The new labels will incentivize production and consumption of lower-fat items; fat being the dietary component with by far the greatest density of calories (9 per gram, compared to alcohol’s 7, and carbohydrate’s and protein’s 4). To make calories lower, fat generally has to go.

Yet while fattier items are definitely higher in calories, this fact alone does not make them objectionable or unhealthful. Similarly, while low-fat items are lower in calories, this fact does not make them nutritionally desirable or health-promoting.

Some high-calorie fatty foods promote leaner, healthier, longer lives. Conversely, some products that are low if fat are detrimental to wellness.

Compare a fatty, high-calorie whole food (walnuts), with a processed lower-calorie product (box cake). In the contest between a handful of walnuts and a piece of cake, the nuts will have almost twice as many calories with more than five times as much fat. A focus on calories would make the walnuts seem like the decidedly unhealthy choice.

Of course, this assessment is ridiculous. Even though a handful of walnuts may have more calories than a piece of cake, the walnuts will be more filling, will work against additional consumption later in the day, and will help keep overall calorie intake lower. Plus, nuts promote overall better health and healthier weights and may even help extend life (regardless of their calories and maybe even because of their fats).

Conversely, refined products like cake drive hunger and promote continued eating.

It’s hard to gorge on walnuts, which are full of healthy fats, protein, and fiber; you get pretty full pretty quickly. It’s very easy to have a second (or even third) piece of cake—full of added sugars and refined starches—and to crave other refined-carbohydrate products like chips or soda with it.

But what about a contest between, say, regular box cake and a low-fat/lower-calorie version? Certainly that must be the type of change the FDA is trying to incentivize. The lower-calorie version—with the smaller calorie count—must be healthier, right?

Definitely not. In fact, as higher-calorie fats get swapped out for lower-calorie starches and/or sugars (the standard strategy for making lower-calorie packaged foods like low-fat cake), the result could be an even less healthful product. Products like low-fat cake, full of refined starches and added sugars, almost literally program us to overeat, and to continue to eat the wrong kind of things (i.e. more refined starches and sugars). These products convincingly promote obesity and related diseases like diabetes.

The FDA should understand that focusing on calories is not a focus on health. In fact, the calorie label is very much a fable when it comes to health; a falsehood, suggesting a story not grounded in fact.

For better health, we should ignore the fable—and maybe even avoid the label. After all, just because it comes in a package doesn’t make it a gift and fresh whole foods are always preferable to highly processed items.

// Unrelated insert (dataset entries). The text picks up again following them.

(* ===== verification/BatchCalls.v ===== *)
(** The batch calls of [StoreBatch] keep the invariant of the cache. A batch
    lookup holds several pins and several half-filled slots at once; its passes
    are followed one by one, with what each leaves open for the next. *)

From S2P Require Import Prelude LruList EvictionPolicy FreeList MemoryTier DispatchMap Dispatcher Pins ExtentStore StorePath StoreInvariant StoreCalls StoreBatch.

Module BatchCalls.
Import Policy WriteThroughPins ExtentStore StorePath StoreInvariant StoreCalls StoreBatch.
Local Open Scope Z_scope.

Section frames.
Context {S1 S2 E : Type} `{P1 : IEvictionPolicy S1, L1 : !EvictionPolicyLaws S1,
  P2 : IEvictionPolicy S2, L2 : !EvictionPolicyLaws S2,
  X : IExtentManager E, XL : !ExtentManagerLaws E}.
Context (size_of : Z → Z) (sizes : ∀ k, 0 < size_of k ≤ 2 ^ 30).
Abbreviation World := (World S1 S2 E).
Abbreviation inv := (inv size_of).
Implicit Types (w : World) (g : ghost).

(** * Frames *)

(** Key [k] is only on a drive, at [loc]. *)
Definition cold_at w (k loc : Z) : Prop := ∃ e, entry w k = Some e ∧ DispatchMap.location e = DispatchMap.BlockDevice loc.

(** Entries and slots are where they were. *)
Record same_places w w' : Prop := {
  sp_location : ∀ k, same_location w w' k;
  sp_slot : ∀ k, slot w' k = slot w k;
  sp_pin : ∀ k, pin_at w' k = pin_at w k;
  sp_drives : drives w' = drives w
}.

Lemma same_places_refl w : same_places w w.
Proof. by split. Qed.

Lemma same_places_trans w1 w2 w3 : same_places w1 w2 → same_places w2 w3 → same_places w1 w3.
Proof. intros [A1 A2 A3 A4] [B1 B2 B3 B4]. split; intros; unfold same_location in *; congruence. Qed.

Lemma same_places_cold w w' k loc : same_places w w' → cold_at w k loc → cold_at w' k loc.
Proof.
  intros [Sl _ _ _] (e & He & El). destruct (same_location_entry _ _ _ _ (Sl k) He) as (e' & He' & El').
  exists e'. split; congruence.
Qed.

Lemma lookup_others (m m' : DispatchMap.Map S1) k x k' :
  DispatchMap.lookup m k = Ret (x, m') → k' ≠ k → DispatchMap.entries m' !! k' = DispatchMap.entries m !! k'.
Proof.
  unfold DispatchMap.lookup. intros El Hne. destruct (DispatchMap.entries m !! k) as [e|]; [|by injection El as <- <-].
  destruct (negb _); [by injection El as <- <-|]. destruct (_ =? _); [by injection El as <- <-|].
  destruct (DispatchMap.touch_policy _ _) as [m1|] eqn:Et; [|done]. apply DispatchMap.touch_policy_entries in Et.
  injection El as <- <-. rewrite Et. simpl. by rewrite lookup_insert_ne.
Qed.

Lemma release_others w k k' : k' ≠ k → entry (dm_release w k) k' = entry w k'.
Proof.
  intros Hne. unfold dm_release, DispatchMap.release_read, entry. destruct (DispatchMap.entries (dm w) !! k) as [e|]; [|done].
  destruct (_ =? _); [done|]. simpl. by rewrite lookup_insert_ne.
Qed.

Lemma released g w k : inv (add_ref g k 1) w → 0 ≤ refs g k → inv g (dm_release w k) ∧ same_places w (dm_release w k).
Proof.
  intros I H0. destruct (inv_dm_release size_of g w k I H0) as [I' Sl]. split; [done|]. split; try done.
  intros k'. destruct (decide (k' = k)) as [->|Hne]; [done|]. unfold same_location. by rewrite release_others.
Qed.

(** The lookup with its retries: the key is absent, out of references, or found
    and held. *)
Lemma retried g w n k :
  inv g w → ∃ x m, lookup_retry n (dm w) k = Ret (x, m) ∧ same_places w (set_dm w m) ∧
    match x with
    | Ok DispatchMap.NotExist => cache g !! k = None ∧ inv g (set_dm w m)
    | Ok (DispatchMap.FoundMemory ptr sz) => inv (add_ref g k 1) (set_dm w m) ∧
        ∃ e so, entry (set_dm w m) k = Some e ∧ DispatchMap.location e = DispatchMap.MemoryTier ptr sz so
    | Ok (DispatchMap.FoundBlock loc) => inv (add_ref g k 1) (set_dm w m) ∧ cold_at w k loc
    | Err _ => is_Some (cache g !! k) ∧ ref_count w g k = u32_max ∧ inv g (set_dm w m)
    end.
Proof.
  intros I. destruct (lookup_retry_spec size_of g w k n I) as (x & m & -> & El). exists x, m. split; [done|].
  destruct (inv_lookup size_of g w k I) as (x' & m' & El' & Hx). rewrite El in El'. injection El' as <- <-.
  assert (same_location w (set_dm w m) k → same_places w (set_dm w m)) as Sp.
  { intros Sl. split; try done. intros k'. destruct (decide (k' = k)) as [->|Hne]; [done|].
    unfold same_location, entry. simpl. by rewrite (lookup_others _ _ _ _ _ El Hne). }
  destruct x as [r|err].
  - destruct (entry w k) as [e|] eqn:He.
    + destruct Hx as (-> & _ & I' & Sl). split; [auto|]. destruct (same_location_entry _ _ _ _ Sl He) as (e' & He' & El').
      destruct (DispatchMap.location e) eqn:Hl; simpl; (split; [done|]).
      * by exists e.
      * eexists e', _. by rewrite El'.
    + destruct Hx as [-> ->]. rewrite set_dm_dm. split; [apply same_places_refl|]. split; [|done].
      destruct (i_key _ _ _ I k) as [? _ ?|? ? _ ?| |]; congruence.
  - destruct Hx as ([e He] & Hr & ->). rewrite set_dm_dm. split; [apply same_places_refl|]. split_and!; [|done..].
    exact (cache_entry size_of g w k e I He).
Qed.
(* ===== verification/WriteThrough.v ===== *)
(** The writers' jobs and the background evictors of [StorePath]: every step of
    a job, at whatever moment it runs, keeps the invariant of [StoreInvariant]. *)

From S2P Require Import Prelude LruList EvictionPolicy FreeList MemoryTier DispatchMap Dispatcher Pins ExtentStore StorePath StoreInvariant StoreCalls.

Module WriteThrough.
Import Policy WriteThroughPins ExtentStore StorePath StoreInvariant StoreCalls.
Local Open Scope Z_scope.

Section jobs.
Context {S1 S2 E : Type} `{P1 : IEvictionPolicy S1, L1 : !EvictionPolicyLaws S1,
  P2 : IEvictionPolicy S2, L2 : !EvictionPolicyLaws S2,
  X : IExtentManager E, XL : !ExtentManagerLaws E}.
Context (size_of : Z → Z) (sizes : ∀ k, 0 < size_of k ≤ 2 ^ 30).
Abbreviation World := (World S1 S2 E).
Abbreviation inv := (inv size_of).
Implicit Types (w : World) (g : ghost).

(** A key whose job runs: in memory, or left to the job. *)
Lemma running_state g w k :
  inv g w → running (pin_at w k) = true →
  is_Some (slot w k) ∧ pend g !! k = None ∧ queued (pin_at w k) = false ∧
  (ledger (pin_at w k) = writing ∧ pinned (pin_at w k) = true ∧ removed (pin_at w k) = false ∨
   ledger (pin_at w k) = taken_over ∧ entry w k = None ∧ cache g !! k = None ∧ refs g k = 0 ∧ removed (pin_at w k) = true).
Proof.
  intros I Hr.
  destruct (i_key _ _ _ I k) as [He Hrf Hc Hl Hs|v He Hrf Hc Hl Hs Hp|e ptr sz so b He El Hc Hb Hs Hp Hz Hf Hw|e loc b He El Hc Hb Hl].
  - unfold ledger, unpinned in Hl. congruence.
  - pose proof Hl as Hl'. injection Hl' as ????. split_and!; [by eexists|done..|]. right. done.
  - assert (ledger (pin_at w k) = writing) as Hl.
    { destruct so; [destruct Hw as [Hl _]|destruct Hw as [Hl|[Hl|[Hl _]]]]; try done;
        unfold ledger, unpinned, waiting in Hl; congruence. }
    pose proof Hl as Hl'. injection Hl' as ????. split_and!; [by eexists|done..|]. left. done.
  - unfold ledger, unpinned in Hl. congruence.
Qed.

Lemma peek_view t k : MemoryTier.ok (S:=S2) t → MemoryTier.peek t k = MemoryTier.view t !! k.
Proof.
  intros O. unfold MemoryTier.peek, MemoryTier.view. rewrite (MemoryTier.ok_init _ O). simpl.
  rewrite lookup_fmap. by destruct (_ !! k).
Qed.

Lemma next_multiple_of_bounds n block :
  0 < n ≤ 2 ^ 30 → 0 < block ≤ 2 ^ 30 → ∃ a, FreeList.next_multiple_of n block = Ret a ∧ n ≤ a ≤ 2 ^ 31.
Proof.
  intros Hn Hb. unfold FreeList.next_multiple_of. rewrite rem_w_Ret, bind_Ret_l by lia.
  pose proof (Z.mod_pos_bound n block ltac:(lia)). destruct (Z.eqb_spec (n mod block) 0); [by exists n; split; [|lia]|].
  rewrite add_w_Ret by lia. eexists. split; [done|]. lia.
Qed.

As I have expressed to the leaders at Epicure—a company for which I consult that produces packaged foods, but with a dedication to consumer empowerment and to healthy cooking and eating—low-calorie does not equal healthy, low-fat does not make us fit. For leaner bodies and better health, we should choose ingredients from living botanical plants (e.g. nuts) not industrial processing plants (e.g., refined starches and sugars).

Real, minimally processed food is healthful irrespective of its calories and fat. Choose real foods, and healthy calorie intake and better health will follow, naturally.

No fable. True story. Eat real, and live happily ever after.